Improving the accuracy of the coupling ray theory for S waves by including the first-order perturbation of polarization vectors.

Anisotropic common ray approximation of the coupling ray theory: extension of the anisotropic-ray-theory P-wave and anisotropic common S-wave ray tracing towards general initial conditions and velocity models with structural interfaces.

Derivation of coupling ray theory from the elastodynamic equation concentrated on the study of errors due to neglected terms in order to estimate the accuracy of coupling ray theory. Study of coupling ray series.

Derivation of P-wave and S-wave moveout expressions for transverse isotropy with vertical or tilted axis of symmetry and for lower-symmetry anisotropy using weak-anisotropy perturbation formulae.

Development of the code for modelling P- and coupled S-wave propagation based on the first-order ray tracing and dynamic ray tracing (FORT and FODRT) in layered inhomogeneous weakly anisotropic media.

Numerical comparison of various approximations of coupling ray theory with more accurate methods.

5. Seismic wave propagation in anisotropic attenuating media

Investigation of plane waves propagating in anisotropic attenuating media. Both homogeneous and inhomogeneous waves will be considered. For weakly attenuating media, the perturbation methods will be used. Special attention will be devoted to the attenuation vector and to the quality factor Q, particularly to its directional dependence.

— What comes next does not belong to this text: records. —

(** A register is written; none while a command is in progress. A read command
    interrupts when its first sector is ready. *)
Definition ata_outb (s : chan) (p v : Z) : option chan :=
  let a := ch_ata s in
  match a_cmd a with
  | Some _ => None
  | None =>
      if p =? 7 then
        if v =? CMD_READ_SECTOR then Some (ata_intr (with_ata (ata_cmd a (Some (ata_latch a v))) s))
        else if v =? CMD_WRITE_SECTOR then Some (with_ata (ata_cmd a (Some (ata_latch a v))) s)
        else None
      else Some (with_ata (ata_reg a p v) s)
  end.

(** The next sector of the command moves; the controller interrupts when a written
    sector is taken and when the next one to read is ready. *)
Definition ata_block (cmd off : Z) (s : chan) : option chan :=
  match a_cmd (ch_ata s) with
  | Some (c, drive, lba, n) =>
      if c =? cmd then
        let s' := mk_chan (ch_lock s) (ch_expect s) (ch_done s)
                    (ata_cmd (ch_ata s) (if n =? 1 then None else Some (c, drive, lba + 1, n - 1)))
                    (ch_moved s ++ [(c, drive, lba, off)]) in
        Some (if (cmd =? CMD_WRITE_SECTOR) || negb (n =? 1) then ata_intr s' else s')
      else None
  | None => None
  end.

Fixpoint ata_data (blocks : nat) (cmd off : Z) (s : chan) : option chan :=
  match blocks with
  | O => Some s
  | S k => match ata_block cmd off s with Some s' => ata_data k cmd (off + 512) s' | None => None end
  end.

(** Words through the data register, 256 a sector. *)
Definition ata_words (s : chan) (cmd p off words : Z) : option chan :=
  if (p =? 0) && (words mod 256 =? 0) then ata_data (Z.to_nat (words / 256)) cmd off s else None.

(** One operation of the driver; [None] when it breaks the protocol: a register or
    data access without the lock or out of turn, a wait nobody will end, the lock
    taken twice. *)
Definition ata_step (hd : disk) (s : option chan) (e : event) : option chan :=
  match s with
  | None => None
  | Some s =>
      match e with
      | LockAcquire => if ch_lock s then None else Some (mk_chan true (ch_expect s) (ch_done s) (ch_ata s) (ch_moved s))
      | LockRelease => if ch_lock s then Some (mk_chan false (ch_expect s) (ch_done s) (ch_ata s) (ch_moved s)) else None
      | _ =>
          if ch_lock s then
            match e with
            | Outb port v => ata_outb s (port - port_base hd) v
            | Insw port off words => ata_words s CMD_READ_SECTOR (port - port_base hd) off words
            | Outsw port off words => ata_words s CMD_WRITE_SECTOR (port - port_base hd) off words
            | ExpectIntr => Some (mk_chan true true (ch_done s) (ch_ata s) (ch_moved s))
            | _ => match ch_done s with
                   | O => None
                   | S n => Some (mk_chan true (ch_expect s) n (ch_ata s) (ch_moved s))
                   end
            end
          else None
      end
  end.
Lemma mfree_page_ok m pf n r fs : vm_ok m -> 0 < n ->
  let va := vaddr_start (get_vaddr pf m) + r * PG_SIZE in
  range_ok va (Z.to_nat n) -> 0 <= vaddr_start (get_vaddr pf m) ->
  bitmap_wf 1 (vaddr_bitmap (get_vaddr pf m)) -> 0 <= r ->
  r + n <= nbits (vaddr_bitmap (get_vaddr pf m)) ->
  length fs = Z.to_nat n -> NoDup fs ->
  (forall i f, fs !! i = Some f -> mmu m (va + Z.of_nat i * PG_SIZE) = Some f) ->
  (forall f, f ∈ fs -> frame_used (get_pool pf m) f /\ ~ is_table m f /\ f <> cr3 m) ->
  0x102000 <= phy_addr_start (kernel_pool m) ->
  exists mu m2, mfree_page m pf va n = Ok m2 /\ unmapped m mu pf va (Z.to_nat n) fs
    /\ (exists b, m2 = with_vaddr pf (mk_vaddr b (vaddr_start (get_vaddr pf m))) mu
        /\ bitmap_wf 1 b /\ btmp_bytes_len b = btmp_bytes_len (vaddr_bitmap (get_vaddr pf m))
        /\ forall j, bit b j = if (r <=? j) && (j <? r + n) then false
                               else bit (vaddr_bitmap (get_vaddr pf m)) j).
Proof.
  intros Hm Hn va Hrg H0 Hwf Hr He Hlen Hnd Hmap Hfs Hlow.
  destruct fs as [|f fs']; [cbn in Hlen; lia|].
  destruct (Hfs f (list_elem_of_here _ _)) as (Hused & _ & _).
  pose proof (Hmap O f eq_refl) as Hf0. rewrite Z.mul_0_l, Z.add_0_r in Hf0.
  assert (pool_ok (get_pool pf m)) as Hp by (destruct pf; apply Hm).
  destruct (frame_used_aligned _ _ Hp Hused) as [_ Hfa].
  pose proof Hrg as (Hva & Hlo & Hhi). unfold mfree_page, PG_SIZE in *. change 4096 with (2 ^ 12).
  rewrite Hva. zdec. cbn [c_assert obind]. rewrite (addr_v2p_ok m va f) by (done || lia). cbn [obind].
  rewrite Hfa. pose proof (vo_order m Hm) as Hord. pose proof (po_end _ Hp) as Hend.
  destruct (unmap_pages_ok pf (Z.to_nat n) m va (f :: fs') Hm Hrg Hlen Hnd Hmap Hfs) as (mu & Eu & Hun).
  destruct Hused as (i & Hi & Hfi & _). unfold PG_SIZE in *.
  assert ((phy_addr_start (user_pool m) <=? f) = match pf with PF_USER => true | PF_KERNEL => false end) as ->.
  { destruct pf; cbn in *; [apply Z.leb_gt | apply Z.leb_le]; nia. }
  assert (0 <= pool_bits (kernel_pool m)) as Hkb.
  { pose proof (wf_len _ _ (po_wf _ (vo_kpool m Hm))). unfold pool_bits, nbits. lia. }
  replace (0x102000 <=? f) with true by (symmetry; apply Z.leb_le; destruct pf; cbn in *; nia).
  change (0 =? 0) with true. cbn [andb c_assert obind]. rewrite Eu. cbn [obind].
  assert (get_vaddr pf mu = get_vaddr pf m) as Hg by (destruct Hun as [_ _ _ _ _ [? ?] _ _]; by destruct pf).
  unfold vaddr_remove. rewrite Hg.
  assert (u32 (va - vaddr_start (get_vaddr pf m)) / PG_SIZE = r) as ->.
  { unfold PG_SIZE. rewrite u32_small by (unfold va; lia). unfold va.
    replace (vaddr_start (get_vaddr pf m) + r * 4096 - vaddr_start (get_vaddr pf m)) with (r * 4096) by lia.
    by apply Z.div_mul. }
  destruct (set_run_ok (Z.to_nat n) false _ r Hwf Hr ltac:(lia)) as (b & Eb & Hwfb & Hlb & Hb).
  rewrite Z2Nat.id in Hb by lia. cbn [Z.b2z] in Eb. rewrite Eb. cbn [obind].
  eexists mu, _. split; [done|]. split; [done|]. by exists b.
Qed.

(** ** Properties *)

(** The self-mapped page tables: with the directory mapped through its own
    last entry, [pde_ptr] and [pte_ptr] are virtual addresses whose translation
    is exactly the directory and table entry that translate [vaddr] (a page
    fault when the table is absent), and [addr_v2p] computes the translation
    the processor makes. *)
Theorem self_map_correct m vaddr : vm_ok m -> 0 <= vaddr < 2 ^ 32 ->
  mmu m (pde_ptr vaddr) = Some (pde_pa m vaddr)
  /\ mmu m (pte_ptr vaddr) = (if present (pm m (pde_pa m vaddr)) then Some (pte_pa m vaddr) else None)
  /\ forall pa, mmu m vaddr = Some pa -> addr_v2p m vaddr = Ok pa.
Proof.
  intros Hm H. split_and!; [by apply mmu_pde | by apply mmu_pte | intros; by apply addr_v2p_ok].
Qed.

(** C30. [page_table_add] on an unmapped page maps it to the frame given and
    changes the translation of no other page, whether the page table was there
    or had to be created: a new table is a free page of the kernel pool that
    is taken out of it and holds no stale entry. On a page already mapped it
    stops at its assertion. *)
Theorem page_table_add_spec m vaddr pa : vm_ok m -> mappable vaddr -> aligned pa ->
  ((0 < free_pages (kernel_pool m))%nat -> mmu m vaddr = None ->
     exists m', page_table_add m vaddr pa = Ok m' /\ vm_ok m'
       /\ mmu m' vaddr = Some (pa + vaddr mod 2 ^ 12)
       /\ (forall va', mappable va' -> page_of va' <> page_of vaddr -> mmu m' va' = mmu m va')
       /\ (forall g, is_table m' g -> is_table m g \/ frame_free (kernel_pool m) g)
       /\ pool_sub (kernel_pool m') (kernel_pool m) /\ user_pool m' = user_pool m)
  /\ (mmu m vaddr <> None -> page_table_add m vaddr pa = Err AssertFail).
Proof.
  intros Hm H Hal. split.
  - intros Hfree Hun. destruct (page_table_add_ok m vaddr pa Hm H Hun Hal Hfree) as (m'&E&[]).
    exists m'. split_and!; done.
  - intros Hmap. destruct (mappable_idx vaddr H) as (Hr&_&_). unfold mmu in Hmap. unfold page_table_add.
    rewrite load_pde by done. cbn [obind]. rewrite land1.
    destruct (present (pm m (pde_pa m vaddr))) eqn:Hp; [|done]. cbn [negb].
    rewrite load_pte by done. cbn [obind]. rewrite land1.
    by destruct (present (pm m (pte_pa m vaddr))).
Qed.

(** C1. [malloc_page] maps [n] consecutive pages to [n] distinct frames that
    were free in the right pool and are not page tables, and disturbs no other
    mapping; [mfree_page] of the result unmaps exactly those pages, gives
    exactly those frames back and frees the addresses again, so that the pair
    restores the address pool, and of the user pool every frame. *)
Theorem malloc_mfree_page m pf n r : alloc_pre m pf n r -> 0x102000 <= phy_addr_start (kernel_pool m) ->
  let va := vaddr_start (get_vaddr pf m) + r * PG_SIZE in
  exists m1 fs, malloc_page m pf n = Ok (m1, Some va) /\ vm_ok m1 /\ vaddr_ok m1 pf
    /\ length fs = Z.to_nat n /\ NoDup fs
    /\ (forall f, f ∈ fs -> frame_free (get_pool pf m) f /\ ~ frame_free (get_pool pf m1) f /\ ~ is_table m1 f)
    /\ (forall i f, fs !! i = Some f -> mmu m1 (va + Z.of_nat i * PG_SIZE) = Some f)
    /\ (forall va', mappable va' -> ~ (page_of va <= page_of va' < page_of va + n) -> mmu m1 va' = mmu m va')
    /\ exists m2, mfree_page m1 pf va n = Ok m2 /\ vm_ok m2
       /\ (forall va', mappable va' -> ~ (page_of va <= page_of va' < page_of va + n) -> mmu m2 va' = mmu m va')
       /\ (forall i, 0 <= i < n -> mmu m2 (va + i * PG_SIZE) = None)
       /\ (forall g, frame_free (get_pool pf m2) g <-> frame_free (get_pool pf m1) g \/ g ∈ fs)
       /\ (pf = PF_USER -> forall g, frame_free (user_pool m2) g <-> frame_free (user_pool m) g)
       /\ (forall j, bit (vaddr_bitmap (get_vaddr pf m2)) j = bit (vaddr_bitmap (get_vaddr pf m)) j).
Proof.
  intros Hpre Hlow va. destruct (alloc_range _ _ _ _ Hpre) as (Hrg & Hpg & H0). fold va in Hrg, Hpg.
  destruct (malloc_page_ok _ _ _ _ Hpre) as (b & m1 & fs & E & Hmp & Hwfb & Hlb & Hb). fold va in E, Hmp.
  set (mv := with_vaddr pf _ m) in *.
  assert (forall x, mmu mv x = mmu m x) as Hmm by (by destruct pf).
  assert (get_pool pf mv = get_pool pf m /\ cr3 mv = cr3 m /\ kernel_pool mv = kernel_pool m
          /\ user_pool mv = user_pool m) as (Hgp & Hcr & Hkp & Hup) by (by destruct pf).
  assert (get_vaddr pf m1 = mk_vaddr b (vaddr_start (get_vaddr pf m))) as Hgv.
  { destruct (mp_vaddr _ _ _ _ _ _ Hmp) as [H1 H2].
    destruct pf; cbn in H1, H2 |- *; [by rewrite H1 | by rewrite H2]. }
  pose proof (ap_n _ _ _ _ Hpre) as Hn. pose proof (ap_r _ _ _ _ Hpre) as Hr.
  pose proof (ap_end _ _ _ _ Hpre) as Hend. pose proof (va_range _ _ (ap_vaddr _ _ _ _ Hpre)) as Hvr.
  assert (forall va', mappable va' -> ~ (page_of va <= page_of va' < page_of va + n) -> mmu m1 va' = mmu m va') as Hoth.
  { intros va' H' Hne. rewrite (mp_other _ _ _ _ _ _ Hmp), Hmm; [done | done | lia]. }
  assert (forall f, f ∈ fs -> frame_free (get_pool pf m) f /\ ~ frame_free (get_pool pf m1) f /\ ~ is_table m1 f) as Hfr.
  { intros f Hf. destruct (mp_free _ _ _ _ _ _ Hmp f Hf) as (_ & H1 & H2). rewrite Hgp in H1.
    split_and!; try done. by apply (mp_tables _ _ _ _ _ _ Hmp). }
  exists m1, fs. split; [done|]. split; [apply Hmp|]. split; [|split; [apply Hmp|split; [apply Hmp|split; [done|
    split; [apply Hmp|split; [done|]]]]]].
  - constructor; rewrite Hgv; cbn [vaddr_bitmap vaddr_start].
    + done.
    + unfold nbits in *. by rewrite Hlb.
    + intros i Hi Hbi. rewrite Hb in Hbi.
      destruct ((r <=? i) && (i <? r + n))%bool eqn:Ein; [done|]. unfold nbits in Hi. rewrite Hlb in Hi.
      rewrite Hoth.
      * by apply (va_clear _ _ (ap_vaddr _ _ _ _ Hpre)).
      * rewrite <- (Z2Nat.id i) by lia. eapply range_mappable; [exact Hvr|]. unfold nbits. lia.
      * rewrite page_of_add, Hpg. zb. destruct Ein; zb; lia.
  - assert (pool_sub (get_pool pf m1) (get_pool pf m)) as Hsub.
    { rewrite <- Hgp. destruct pf; [apply (mp_kpool _ _ _ _ _ _ Hmp) | apply (mp_upool _ _ _ _ _ _ Hmp)]. }
    destruct (mfree_page_ok m1 pf n r fs) as (mu & m2 & E2 & Hun & b2 & -> & _ & _ & Hb2);
      rewrite ?Hgv; cbn [vaddr_bitmap vaddr_start]; try exact (mp_ok _ _ _ _ _ _ Hmp);
      try exact (mp_len _ _ _ _ _ _ Hmp); try exact (mp_nodup _ _ _ _ _ _ Hmp);
      try exact (mp_map _ _ _ _ _ _ Hmp); try done; try lia.
    { unfold nbits in *. rewrite Hlb. lia. }
    { intros f Hf. destruct (Hfr f Hf) as (H1 & H2 & H3). split_and!; [|done|].
      - by apply (frame_free_used _ _ _ Hsub).
      - rewrite (mp_cr3 _ _ _ _ _ _ Hmp), Hcr. intros ->. by apply (vo_cr3_used m (ap_ok _ _ _ _ Hpre) pf). }
    { rewrite (ps_start _ _ (mp_kpool _ _ _ _ _ _ Hmp)), Hkp. done. }
    rewrite Hgv in E2, Hun, Hb2. cbn [vaddr_bitmap vaddr_start] in E2, Hun, Hb2. fold va in E2, Hun.
    eexists. split; [exact E2|]. set (m2 := with_vaddr pf _ mu).
    assert (forall x, mmu m2 x = mmu mu x) as Hmm2 by (by destruct pf).
    assert (get_pool pf m2 = get_pool pf mu /\ user_pool m2 = user_pool mu) as [Hgp2 Hup2] by (by destruct pf).
    destruct (um_back _ _ _ _ _ _ Hun) as (_ & _ & _ & Hback).
    split_and!.
    + apply (vm_ok_ext mu); [apply Hun | | | |]; by destruct pf.
    + intros va' H' Hne. rewrite Hmm2, (um_other _ _ _ _ _ _ Hun), Hoth; [done | done | done | done | lia].
    + intros i Hi. rewrite Hmm2, <- (Z2Nat.id i) by lia. apply (um_none _ _ _ _ _ _ Hun). lia.
    + intros g. by rewrite Hgp2.
    + intros Hpf g. rewrite Hup2. rewrite Hpf in Hback. cbn in Hback. rewrite Hback. split.
      * intros [Hg|Hg]; [by apply (ps_free _ _ (mp_upool _ _ _ _ _ _ Hmp)) in Hg; rewrite Hup in Hg|].
        apply Hfr in Hg as (Hg & _). by rewrite Hpf in Hg.
      * intros Hg. apply (mp_taken _ _ _ _ _ _ Hmp Hpf). by rewrite Hup.
    + intros j. unfold m2. rewrite get_with_vaddr. cbn [vaddr_bitmap]. rewrite Hb2, Hb.
      destruct ((r <=? j) && (j <? r + n))%bool eqn:Ein; [|done]. zb.
      symmetry. apply (ap_run _ _ _ _ Hpre). lia.
Qed.
(** The arena that was not there leaves the others as they are. *)
Lemma grow_inv h' e' ar : span ar = n -> pages h' = p' -> arenas h' = <[va := ar]> (arenas h) ->
  (forall pf', map (fun d => (block_size d, blocks_per_arena d)) (get_descs pf' h')
     = map (fun i => (size_of i, per_arena i)) (seqZ 0 7)) ->
  arena_ok h' e' va ar -> (e = e' \/ e = 0) ->
  (forall pf' i, free_of h' pf' i = free_of h pf' i
     \/ (free_of h pf' i = [] /\ free_of h' pf' i = all_blocks_of va i (per_arena i) /\ 0 <= i < DESC_CNT
         /\ a_desc ar = Some (pf', i) /\ a_large ar = false)) ->
  heap_inv e' h'.
Proof.
  intros Hs Ep Ea Hd Hok He Hfree. pose proof va_new as Hva. pose proof va_page as Hpg.
  assert (forall a, is_Some (arenas h !! a) -> a <> va) as Hne by (intros a [x Hx] ->; congruence).
  split; rewrite ?Ep, ?Ea; try done.
  - intros a x Hx. destruct (decide (a = va)) as [->|Ha]; [rewrite lookup_insert_eq in Hx; by injection Hx as <-|].
    rewrite lookup_insert_ne in Hx by done. pose proof (hk_arena _ _ I _ _ Hx) as Ho. pose proof (arena_addr h e a x I Hx) as Hap.
    unfold arena_ok in *. rewrite Ep. destruct (a_large x).
    + destruct Ho as (? & ? & pf' & Hp). split_and!; try done. exists pf'. intros q Hq. apply Hheld. left. by apply Hp.
    + destruct Ho as (pf' & i & Hdd & Hi & Hh & Hc & Hle & Hlt). exists pf', i. split; [done|]. split; [done|]. split; [apply Hheld; by left|]. split; [|split; [done|]].
      * rewrite Hc. destruct (Hfree pf' i) as [->|(E0 & -> & _ & _ & _)]; [done|]. rewrite E0.
        replace (filter (fun b => block2arena b = a) (all_blocks_of va i (per_arena i))) with (@nil Z); [done|].
        symmetry. apply elem_of_nil_inv. intros b Hb. apply list_elem_of_filter in Hb as [Hba Hb].
        apply all_blocks_in in Hb. rewrite (block_in_page va i b Hpg Hi) in Hba by done. by apply Ha.
      * intros Hae. apply Hlt. destruct He as [->| ->]; [done|]. destruct Hap as (_ & ? & _). unfold PG_SIZE in *. lia.
  - intros a x a' x' Hx Hx' Hin.
    destruct (decide (a = va)) as [->|Ha], (decide (a' = va)) as [->|Ha']; [done| | |].
    + rewrite lookup_insert_eq in Hx. injection Hx as <-. rewrite lookup_insert_ne in Hx' by done. rewrite Hs in Hin.
      by destruct (va_apart a' x' Hx') as [? _].
    + rewrite lookup_insert_ne in Hx by done. by destruct (va_apart a x Hx) as [_ ?].
    + rewrite lookup_insert_ne in Hx, Hx' by done. by apply (hk_apart _ _ I a x a' x').
  - intros pf' i b Hb. destruct (Hfree pf' i) as [E|(_ & E & Hi & Hda & Hla)]; rewrite E in Hb.
    + destruct (hk_free _ _ I _ _ _ Hb) as (a & x & Hx & Hr). exists a, x. split; [|done]. rewrite lookup_insert_ne; [done|].
      intros <-. congruence.
    + exists va, ar. rewrite lookup_insert_eq. split_and!; try done. by apply all_blocks_in in Hb.
  - intros pf' i. destruct (Hfree pf' i) as [->|(_ & -> & Hi & _)]; [apply (hk_nodup _ _ I) | by apply all_blocks_NoDup].
Qed.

The results obtained for plane waves propagating in homogeneous media will be generalized to non-planar waves propagating in smoothly varying anisotropic weakly attenuating media using perturbation methods based on the ray theory. A special attention will be devoted to waves generated by point sources. Together with the attenuation properties, also the dispersion properties of seismic body waves propagating in attenuating media will be studied.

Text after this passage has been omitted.